:: Supplied data ::

# # # # # # #

Lemma str_app_assoc (a b c : string) : (a +:+ b) +:+ c = a +:+ (b +:+ c).
Proof.
  induction a as [|ch a IH]; [reflexivity|].
  rewrite !str_app_cons, IH. reflexivity.
Qed.

Lemma split_dot_url (a t : string) :
  all_chars b64url_char a = true -> split_dot (a +:+ String "."%char t) = a :: split_dot t.
Proof.
  induction a as [|c a IH]; [reflexivity|]. rewrite str_app_cons. cbn [split_dot all_chars].
  intros H. apply andb_true_iff in H as [Hc Ha]. rewrite (IH Ha).
  destruct (Ascii.eqb_spec c "."%char) as [->|]; [discriminate Hc|reflexivity].
Qed.

Lemma split_dot_url_end (a : string) :
  all_chars b64url_char a = true -> split_dot a = [a].
Proof.
  induction a as [|c a IH]; cbn [split_dot all_chars]; [reflexivity|].
  intros H. apply andb_true_iff in H as [Hc Ha]. rewrite (IH Ha).
  destruct (Ascii.eqb_spec c "."%char) as [->|]; [discriminate Hc|reflexivity].
Qed.

Lemma bytes_of_string_of_bytes (bs : list Z) :
  Forall is_byte bs -> bytes_of_string (string_of_bytes bs) = bs.
Proof.
  induction 1 as [|b bs Hb _ IH]; simpl; [reflexivity|].
  rewrite IH, byte_of_chr by exact Hb. reflexivity.
Qed.

Lemma split_token (h p s : string) :
  all_chars b64url_char h = true -> all_chars b64url_char p = true ->
  all_chars b64url_char s = true ->
  split_dot ((h +:+ "." +:+ p) +:+ "." +:+ s) = [h; p; s].
Proof.
  intros Hh Hp Hs. rewrite str_app_assoc.
  change ("." +:+ p) with (String "."%char p). change ("." +:+ s) with (String "."%char s).
  rewrite (str_app_cons "."%char p), split_dot_url by exact Hh.
  rewrite split_dot_url by exact Hp. rewrite split_dot_url_end by exact Hs. reflexivity.
Qed.

(** A token issued by [sign] verifies under the same secret, as long as
    the payload's JSON text parses back to the payload, the payload is not
    [null], and its [exp] (if truthy) is not in the past. *)
Theorem sign_then_verify (hmac_sha256 : list Z -> list Z -> list Z)
    (importKey_ok : list Z -> bool) (json_parse : string -> option jsval)
    (str_to_number : string -> option Z) (payload : jsval) (secret token : string) (nowMs : Z) :
  sign hmac_sha256 importKey_ok payload secret = Some token ->
  json_parse (json_stringify payload) = Some payload ->
  payload <> JUndef -> payload <> JNull ->
  Forall is_byte (hmac_sha256 (text_encode secret)
                    (text_encode (base64UrlEncode (json_stringify jwt_header) +:+ "." +:+
                                  base64UrlEncode (json_stringify payload)))) ->
  ~ (truthy (prop payload "exp") = true /\
     js_lt_num str_to_number (prop payload "exp") (nowMs / 1000) = true) ->
  verify hmac_sha256 importKey_ok json_parse str_to_number token secret nowMs = true.
Proof.
  intros Hs Hj HU HN Hb Hx. unfold sign in Hs.
  destruct (importKey_ok (text_encode secret)) eqn:K; [|discriminate]. simpl in Hs.
  injection Hs as <-.
  apply verify_true_iff.
  eexists _, _, _, _, _, payload.
  split; [apply split_token; apply base64UrlEncode_alphabet|].
  split; [exact K|].
  split; [apply base64Url_roundtrip|].
  split; [symmetry; apply bytes_of_string_of_bytes; exact Hb|].
  split; [apply base64Url_roundtrip|].
  split; [exact Hj|]. auto.
Qed.

Lemma no_dot_url (a : string) :
  all_chars b64url_char a = true -> all_chars (fun c => negb (Ascii.eqb c "."%char)) a = true.
Proof.
  induction a as [|c a IH]; cbn [all_chars]; [reflexivity|].
  intros H. apply andb_true_iff in H as [Hc Ha]. rewrite (IH Ha).
  destruct (Ascii.eqb_spec c "."%char) as [->|]; [discriminate Hc|reflexivity].
Qed.

Lemma split_dot_nodot (a t : string) :
  all_chars (fun c => negb (Ascii.eqb c "."%char)) a = true ->
  split_dot (a +:+ String "."%char t) = a :: split_dot t.
Proof.
  induction a as [|c a IH]; [reflexivity|]. rewrite str_app_cons. cbn [split_dot all_chars].
  intros H. apply andb_true_iff in H as [Hc Ha]. rewrite (IH Ha).
  destruct (Ascii.eqb c "."%char); [discriminate Hc|reflexivity].
Qed.

Lemma split_dot_nodot_end (a : string) :
  all_chars (fun c => negb (Ascii.eqb c "."%char)) a = true -> split_dot a = [a].
Proof.
  induction a as [|c a IH]; [reflexivity|]. cbn [split_dot all_chars].
  intros H. apply andb_true_iff in H as [Hc Ha]. rewrite (IH Ha).
  destruct (Ascii.eqb c "."%char); [discriminate Hc|reflexivity].
Qed.

Lemma split_three (h p s : string) :
  all_chars (fun c => negb (Ascii.eqb c "."%char)) h = true ->
  all_chars (fun c => negb (Ascii.eqb c "."%char)) p = true ->
  all_chars (fun c => negb (Ascii.eqb c "."%char)) s = true ->
  split_dot (h +:+ "." +:+ p +:+ "." +:+ s) = [h; p; s].
Proof.
  intros Hh Hp Hs.
  change ("." +:+ p +:+ "." +:+ s) with (String "."%char (p +:+ "." +:+ s)).
  change ("." +:+ s) with (String "."%char s).
  rewrite split_dot_nodot, split_dot_nodot, split_dot_nodot_end by assumption. reflexivity.
Qed.

Lemma sign_some (hmac_sha256 : list Z -> list Z -> list Z) (importKey_ok : list Z -> bool)
    (payload : jsval) (secret token : string) :
  sign hmac_sha256 importKey_ok payload secret = Some token ->
  importKey_ok (text_encode secret) = true /\
  token = (base64UrlEncode (json_stringify jwt_header) +:+ "." +:+
           base64UrlEncode (json_stringify payload)) +:+ "." +:+
          base64UrlEncode (string_of_bytes
            (hmac_sha256 (text_encode secret)
               (text_encode (base64UrlEncode (json_stringify jwt_header) +:+ "." +:+
                             base64UrlEncode (json_stringify payload))))).
Proof.
  unfold sign. destruct (importKey_ok (text_encode secret)); intros H; [|discriminate].
  split; [reflexivity|].
  exact (f_equal (fun o => match o with Some x => x | None => EmptyString end) (eq_sym H)).
Qed.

# # # # # # #

:: What the task asks ::
Wherever "induction" turns up in the records, copy the whole line.

:: Solved problem ::
  induction a as [|ch a IH]; [reflexivity|].
  induction a as [|c a IH]; [reflexivity|]. rewrite str_app_cons. cbn [split_dot all_chars].
  induction a as [|c a IH]; cbn [split_dot all_chars]; [reflexivity|].
  induction 1 as [|b bs Hb _ IH]; simpl; [reflexivity|].
  induction a as [|c a IH]; cbn [all_chars]; [reflexivity|].
  induction a as [|c a IH]; [reflexivity|]. rewrite str_app_cons. cbn [split_dot all_chars].
  induction a as [|c a IH]; [reflexivity|]. cbn [split_dot all_chars].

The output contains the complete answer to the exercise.